When I start to feel over-trained, I take a rest day. So far, that remedies that. I usually split my rest days up during the week (I prefer a Tues/Thurs rest). If one rest day doesn’t cut it, I take two rest days in a row. That’s done the trick for me so far.

I guess the hard part is figuring out if it’s over training or just something that can be remedied with a few days off.

Knock on wood, I can’t say I’ve ever been over-trained to the point where I needed to quit for an extended period of time. Some books suggested taking off an entire month of exercise–especially after the Racing Season ends.

Recently I participated in the Reach the Beach bike ride (55 miles). Michael and I had been training every single weekend for over a month in preparation for that day. The hard work paid off! But at the same time, I also haven’t been on the bike since May 15th. Partly because of the weather, but also because I lacked the motivation to get on the bike for 6 hours. I no longer had a goal I was super focused on, and it was kind nice to switch back to focusing on my running.

Other resources had suggested keeping a training log. Record all exercise and when things aren’t fun anymore, scale it back. I keep track of my exercise on my Google Calender. I force myself to take 2 days of rest each week–NO MATTER WHAT.

In the past, I have definitely over-trained. There was a period of time a few years ago when I hit a plateau in my weight loss journey and for the LIFE of me I could NOT lose any weight. Why not?! I was counting my calories and exercising like a freakin’ fiend. Seriously–I worked out in some form or another for 28 days straight. 28 days of activity without resting. This is when I established the rule of “2 Rest days a week no matter what.”

The idea of taking an entire month off this fall to “rest” sounds frightening to me. Of course, I have my own baggage where I worry that if I stop exercising I will A) Gain back 110 pounds and B) Lose everything I’ve gained with my training.

Question for all you runners: Have you taken a full month off from running after the official “season” is over? Did you see benefit in it? Please share your stories with me!






13 Responses

  1. I tend to get run down when I exercise too much. Colds and sore throats start to come on, and I’ll feel extra fatigued. When that happens I take more rest days, and stick to gentle walks and yoga. I like to go for one rest day per week.

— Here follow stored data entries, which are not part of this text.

Lemma mod_cell r c : (c < side)%nat → (at_cell r c mod side = c)%nat.
Proof.
  intros Hc. unfold at_cell. apply Nat.Div0.div_exact in Hn.
  replace (c + r * side + n * 2)%nat with (c + (r + (2 * n) / side) * side)%nat by lia.
  rewrite Nat.Div0.mod_add. by apply Nat.mod_small.
Qed.

Lemma mod_next_cell r c : (c < side)%nat → ((at_cell r c + 1) mod side = if decide (c + 1 = side) then 0 else c + 1)%nat.
Proof.
  intros Hc. replace (at_cell r c + 1)%nat with (at_cell r 0 + (c + 1))%nat by (unfold at_cell; lia).
  rewrite Nat.Div0.add_mod, mod_cell, Nat.add_0_l, Nat.Div0.mod_mod by lia. case_decide as E; [rewrite E; apply Nat.Div0.mod_same|].
  apply Nat.mod_small. lia.
Qed.

Lemma neighbours_cell r c : (r < side)%nat → (c < side)%nat →
  torus_neighbours n T side (at_cell r c) =
    [at_cell r (if decide (c = 0)%nat then side - 1 else c - 1); at_cell r (if decide (c + 1 = side)%nat then 0 else c + 1);
     at_cell (if decide (r = 0)%nat then side - 1 else r - 1) c; at_cell (if decide (r + 1 = side)%nat then 0 else r + 1) c]%nat.
Proof.
  intros Hr Hc. unfold torus_neighbours. rewrite mod_cell, mod_next_cell by done.
  assert (ET : (side * side = (side - 1) * side + side)%nat) by nia. unfold T. f_equal; [|f_equal; [|f_equal; [|f_equal]]].
  - destruct (Nat.eqb_spec c 0); case_decide; try lia; unfold at_cell; lia.
  - case_decide as E; [rewrite Nat.eqb_refl; unfold at_cell; lia|]. rewrite (proj2 (Nat.eqb_neq _ 0)) by lia. unfold at_cell. lia.
  - case_decide as E.
    + subst r. rewrite (proj2 (Nat.ltb_lt _ _)) by (unfold at_cell; lia). unfold at_cell.
      clear -ET. generalize dependent ((side - 1) * side)%nat. generalize dependent (side * side)%nat. lia.
    + destruct r as [|q]; [done|]. replace (S q - 1)%nat with q by lia.
      rewrite (proj2 (Nat.ltb_ge _ _)) by (unfold at_cell; nia). unfold at_cell. nia.
  - case_decide as E.
    + rewrite (proj2 (Nat.leb_le _ _)) by (unfold at_cell; nia). unfold at_cell. nia.
    + rewrite (proj2 (Nat.leb_gt _ _)) by (unfold at_cell; nia). unfold at_cell. nia.
Qed.

(** Every switch is in one cell. *)
Lemma cell_of i : i ∈ seq (2 * n) T → ∃ r c, (r < side)%nat ∧ (c < side)%nat ∧ i = at_cell r c.
Proof.
  intros Hi%elem_of_seq. exists ((i - 2 * n) / side)%nat, ((i - 2 * n) mod side)%nat.
  pose proof (Nat.div_mod (i - 2 * n) side ltac:(lia)) as E. unfold T in Hi.
  split; [apply Nat.Div0.div_lt_upper_bound; lia|]. split; [apply Nat.mod_upper_bound; lia|]. unfold at_cell. lia.
Qed.

Lemma cell_in r c : (r < side)%nat → (c < side)%nat → (2 * n ≤ at_cell r c < 2 * n + T)%nat.
Proof. intros Hr Hc. unfold at_cell, T. nia. Qed.

Lemma cell_inj r c r' c' : (c < side)%nat → (c' < side)%nat → at_cell r c = at_cell r' c' → r = r' ∧ c = c'.
Proof.
  intros Hc Hc' E. assert (c = c') as <- by (by rewrite <- (mod_cell r c Hc), E, mod_cell). split; [|done].
  unfold at_cell in E. nia.
Qed.

Lemma neighbours_ok r c : (r < side)%nat → (c < side)%nat →
  NoDup (torus_neighbours n T side (at_cell r c)) ∧
  ∀ x, x ∈ torus_neighbours n T side (at_cell r c) → x ≠ at_cell r c ∧ (2 * n ≤ x < 2 * n + T)%nat.
Proof.
  intros Hr Hc. rewrite neighbours_cell by done.
  set (c1 := if decide (c = 0)%nat then (side - 1)%nat else (c - 1)%nat).
  set (c2 := if decide (c + 1 = side)%nat then 0%nat else (c + 1)%nat).
  set (r1 := if decide (r = 0)%nat then (side - 1)%nat else (r - 1)%nat).
  set (r2 := if decide (r + 1 = side)%nat then 0%nat else (r + 1)%nat).
  assert (Hb : (c1 < side ∧ c2 < side ∧ r1 < side ∧ r2 < side ∧ c1 ≠ c ∧ c2 ≠ c ∧ r1 ≠ r ∧ r2 ≠ r ∧ c1 ≠ c2 ∧ r1 ≠ r2)%nat).
  { unfold c1, c2, r1, r2. repeat case_decide; lia. }
  clearbody c1 c2 r1 r2. destruct Hb as (B1 & B2 & B3 & B4 & B5 & B6 & B7 & B8 & B9 & B10). split.
  - assert (Hne : ∀ r c r' c', (c < side)%nat → (c' < side)%nat → r ≠ r' ∨ c ≠ c' → at_cell r c ≠ at_cell r' c').
    { intros x y x' y' Hy Hy' H E. apply cell_inj in E as [-> ->]; [|done..]. by destruct H. }
    repeat (apply NoDup_cons; split); rewrite ?not_elem_of_cons; [..|constructor];
      (repeat split; try apply not_elem_of_nil; apply Hne; auto).
  - intros x Hx. rewrite !elem_of_cons in Hx. destruct Hx as [-> | [-> | [-> | [-> | []%not_elem_of_nil]]]];
      (split; [intros E; (apply cell_inj in E; [|assumption..]); destruct E; congruence|by apply cell_in]).
Qed.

  2. I have overtrained a couple times. I was lucky enough to catch it early to back off so it didn’t turn into full blown overtraining.

    I now know as soon as I start to not to want to work out, then I am close to overtraining!

  3. I’ll tell you what NOT to do.. don’t stop for that long!

    Twice I ran the Chicago Marathon, trained each time for 7-8 months, then as soon as it was over, I stopped…everything!!! The marathon was in October, and then I would do nothing until the following Feb. and then it was like starting all over again. My stamina was down, it took a while to build that up again, and the after the 2nd marathon I did the same exact thing!

    I think if you have built up a fitness level, but want to take a break, certainly take rest days, but maybe walk a day, or have a light bike ride just to stay in the game.

    But, if you stop for a little bit, you won’t gain everything back that quick! Listen to your body and you will know what to do

    1. Thanks for the advice! I don’t think I could ever just stop everything. If I took a month long rest it would be from running. I’d still swim and do everything else. Ah, who am I kidding? I doubt I could stop running all together…

  4. I really needed that post. I am at that point now. I am not running as much as before (only about 22miles a week) but I am also cross training 3 days a week. I am tired, grumpy and getting achy. I actually have stopped my monthly cycle (TMI, I know) since February. It is time to scale back, but it is really, really scary to me.

    1. 22 miles is a lot! I do between 8-10 miles a week and cross train. Wow!

      Can you supplement more cross training and less running for awhile? I know the fear and anxiety you have though…

  5. This is very good advice. I’ve experienced this first hand. Taking time off in general is a must and if you don’t, your setting yourself up for failure.

    I personally cross train between running, biking and swimming with a brick or two in there as well.